• _To do_: When a line of the entries contains the word "empty", report that line.

Collected data entries
(** With one consumer: while it sleeps a queue that is not empty has a signal to come. *)
Record awake_inv (c : nat) (s : system) (ds : list Z) : Prop := {
  ai_queue : queue_inv s ds;
  ai_only t p : threads s !! t = Some p → popping p → t = c;
  ai_signal : threads s !! c = Some Waits → ds ≠ [] → ∃ t, threads s !! t = Some Signals }.

(** A step of another thread that neither ends a signal nor fills the queue. *)
Lemma awake_keep c s s' ds t p p' :
  awake_inv c s ds → queue_inv s' ds → threads s !! t = Some p → p ≠ Signals →
  threads s' = <[t := p']> (threads s) → (popping p' → t = c) → (p' = Waits → ds = []) → awake_inv c s' ds.
Proof.
  intros [_ Ho Hsig] Hq Ht Hp Es Hpop Hw. split; [done|..]; rewrite Es.
  - intros t' q [[-> <-]|[_ H]]%lookup_insert_Some Hpp; [by apply Hpop|by eapply Ho].
  - intros [[-> Ew]|[Hne H]]%lookup_insert_Some Hne'; [by specialize (Hw Ew)|]. destruct (Hsig H Hne') as [u Hu].
    exists u. rewrite lookup_insert_ne; [done|]. intros ->. congruence.
Qed.

Lemma awake_step c s s' ds :
  awake_inv c s ds → any_step (λ t, t = c) s s' → ∃ ds', awake_inv c s' ds'.
Proof.
  intros Hi Hst. pose proof Hi as [Hq Ho Hsig].
  assert (∀ t p, threads s !! t = Some p → popping p → t = c) as Hc by exact Ho.
  destruct Hst as [Hs|Hs].
  2: { destruct Hs as [s t Hp]. exists ds. eapply (awake_keep c s _ ds t Waits Woken); try done.
       - apply at_pc_inv; tauto.
       - intros _. by eapply Hc. }
  destruct Hs as [s t d Hp|s t d Hp Hl|s t d r q notify h Hp Hl E|s t Hp|s t w Hp Hw|s t Hp Hn|s t b Hp Ht|s t b Hp Hl|s t Hp Hl Hz|s t b d q some h Hp Hl Hz E|s t Hp Hl|s t d q some h Hp Hl E].
  - exists ds. eapply (awake_keep c s _ ds t Idle (PushWants d)); try done. apply at_pc_inv; tauto.
  - exists ds. eapply (awake_keep c s _ ds t (PushWants d) (PushHas d)); try done. by apply take_lock_inv.
  - destruct (push_inv s t d r q notify h ds Hq Hl E) as [Hq' Hnot]. eexists. split; [exact Hq'|..]; cbn.
    + intros t' p [[-> <-]|[_ H]]%lookup_insert_Some Hpp; [by destruct notify|by eapply Ho].
    + intros [[-> Hw]|[Hne H]]%lookup_insert_Some Hne'; [by destruct notify|].
      destruct (decide (ds = [] ∧ r = 0)) as [Hd|Hd].
      * apply Hnot in Hd as ->. exists t. apply lookup_insert_eq.
      * assert (ds ≠ []) as Hds by (intros ->; apply Hd; destruct (Z.eqb_spec r 0); naive_solver).
        destruct (Hsig H Hds) as [u Hu]. exists u. rewrite lookup_insert_ne; [done|]. intros ->. congruence.
  - exists ds. split; [apply at_pc_inv; tauto|..]; cbn.
    + intros t' p [[-> <-]|[_ H]]%lookup_insert_Some Hpp; [done|by eapply Ho].
    + intros _ _. exists t. apply lookup_insert_eq.
  - assert (w = c) as -> by (by eapply Hc). exists ds. split; [apply at_pc_inv; [apply at_pc_inv; tauto|tauto]|..]; cbn.
    + intros t' p [[-> <-]|[_ [[-> <-]|[_ H]]%lookup_insert_Some]]%lookup_insert_Some Hpp; [done..|by eapply Ho].
    + intros [[-> ?]|[_ [[_ ?]|[? _]]%lookup_insert_Some]]%lookup_insert_Some; done.
  - exists ds. split; [apply at_pc_inv; tauto|..]; cbn.
    + intros t' p [[-> <-]|[_ H]]%lookup_insert_Some Hpp; [done|by eapply Ho].
    + intros [[-> ?]|[_ H]]%lookup_insert_Some; [done|]. by apply Hn in H.
  - exists ds. eapply (awake_keep c s _ ds t Idle (PopWants b)); try done. apply at_pc_inv; tauto.
  - exists ds. eapply (awake_keep c s _ ds t (PopWants b) (PopHas b)); try done; [by apply take_lock_inv|]. intros _. by eapply Hc.
  - destruct (step_inv (λ t, t = c) s _ ds Hq (or_introl (pop_wait _ s t Hp Hl Hz))) as [ds' Hq'].
    assert (ds' = ds) as ->.
    { pose proof (qi_fifo _ _ Hq') as F'. pose proof (qi_fifo _ _ Hq) as F. cbn in F'. rewrite <-F in F'. by apply app_inv_head in F'. }
    exists ds. eapply (awake_keep c s _ ds t (PopHas true) Waits); try done; intros _; [by eapply Hc|].
    destruct Hq as [[ns Hr] _ _]. by eapply rep_head_nil.
  - assert (t = c) as -> by (by eapply Hc). exists (List.tl ds). split; [by eapply pop_inv|..]; cbn.
    + intros t' p [[-> <-]|[_ H]]%lookup_insert_Some Hpp; [done|by eapply Ho].
    + rewrite lookup_insert_eq. done.
  - exists ds. eapply (awake_keep c s _ ds t Woken PopWoken); try done; [by apply take_lock_inv|]. intros _. by eapply Hc.
  - assert (t = c) as -> by (by eapply Hc). exists (List.tl ds). split; [by eapply pop_inv|..]; cbn.
    + intros t' p [[-> <-]|[_ H]]%lookup_insert_Some Hpp; [done|by eapply Ho].
    + rewrite lookup_insert_eq. done.
Qed.

(** C17. With one consumer no wake-up is lost: in every state in which it sleeps on a
    queue that is not empty, some thread is about to signal, and with no other thread
    asleep that signal is for the consumer. *)
Theorem single_consumer_woken c n h s :
  heap_ok h → structs h = ∅ → rtc (any_step (λ t, t = c)) (initial n h) s →
  threads s !! c = Some Waits → head (queue s) ≠ 0 →
  ∃ t, threads s !! t = Some Signals ∧ ∀ s', step (λ t, t = c) s s' → threads s' !! t = Some Idle → threads s' !! c = Some Woken.
Proof.
  intros Hh Hs Hr. assert (∃ ds, awake_inv c (initial n h) ds) as H0.
  { exists []. split; [by apply initial_inv| |done]. intros t p Hp%initial_pc. by subst. }
  assert (∃ ds, awake_inv c s ds) as (ds & [[[ns Hrep] _ _] Ho Hsig]).
  { revert H0 Hr. generalize (initial n h). intros s0 H0 Hr. induction Hr as [|s1 s2 s3 Hst _ IH]; [done|]. apply IH.
    destruct H0 as [ds Hi]. by eapply awake_step. }
  intros Hw Hne. destruct (Hsig Hw) as [t Ht]; [intros Eds; apply Hne; by eapply rep_head_nil|]. exists t. split; [done|].
  assert (t ≠ c) as Htc by congruence.
  intros s' Hstep Hidle.
  assert (∀ u p, u ≠ t → (<[u := p]> (threads s)) !! t = Some Signals) as Hother by (intros; by rewrite lookup_insert_ne).
  destruct Hstep as [s u d Hp|s u d Hp Hl|s u d r q notify h' Hp Hl E|s u Hp|s u w Hp Hw'|s u Hp Hn|s u b Hp Hu|s u b Hp Hl|s u Hp Hl Hz|s u b d q some h' Hp Hl Hz E|s u Hp Hl|s u d q some h' Hp Hl E];
    cbn in Hidle |- *; try (rewrite Hother in Hidle by congruence; discriminate).
  - assert (w = c) as -> by (by eapply Ho).
    destruct (decide (u = t)) as [->|Hut]; [by rewrite lookup_insert_ne, lookup_insert_eq|].
    rewrite lookup_insert_ne, lookup_insert_ne in Hidle by congruence. congruence.
Qed.

(** ** Two consumers *)

Definition two_and_one : system := initial 3 (mkHeap ∅ ∅ 1 [] 0).

(** A step of a given kind; its conditions hold by computation. *)
Tactic Notation "thread_step" uconstr(c) := eapply rtc_l; [eapply c; first [reflexivity|done|vm_compute; reflexivity]|].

• _Solution to the problem_:
(** With one consumer: while it sleeps a queue that is not empty has a signal to come. *)
    queue that is not empty, some thread is about to signal, and with no other thread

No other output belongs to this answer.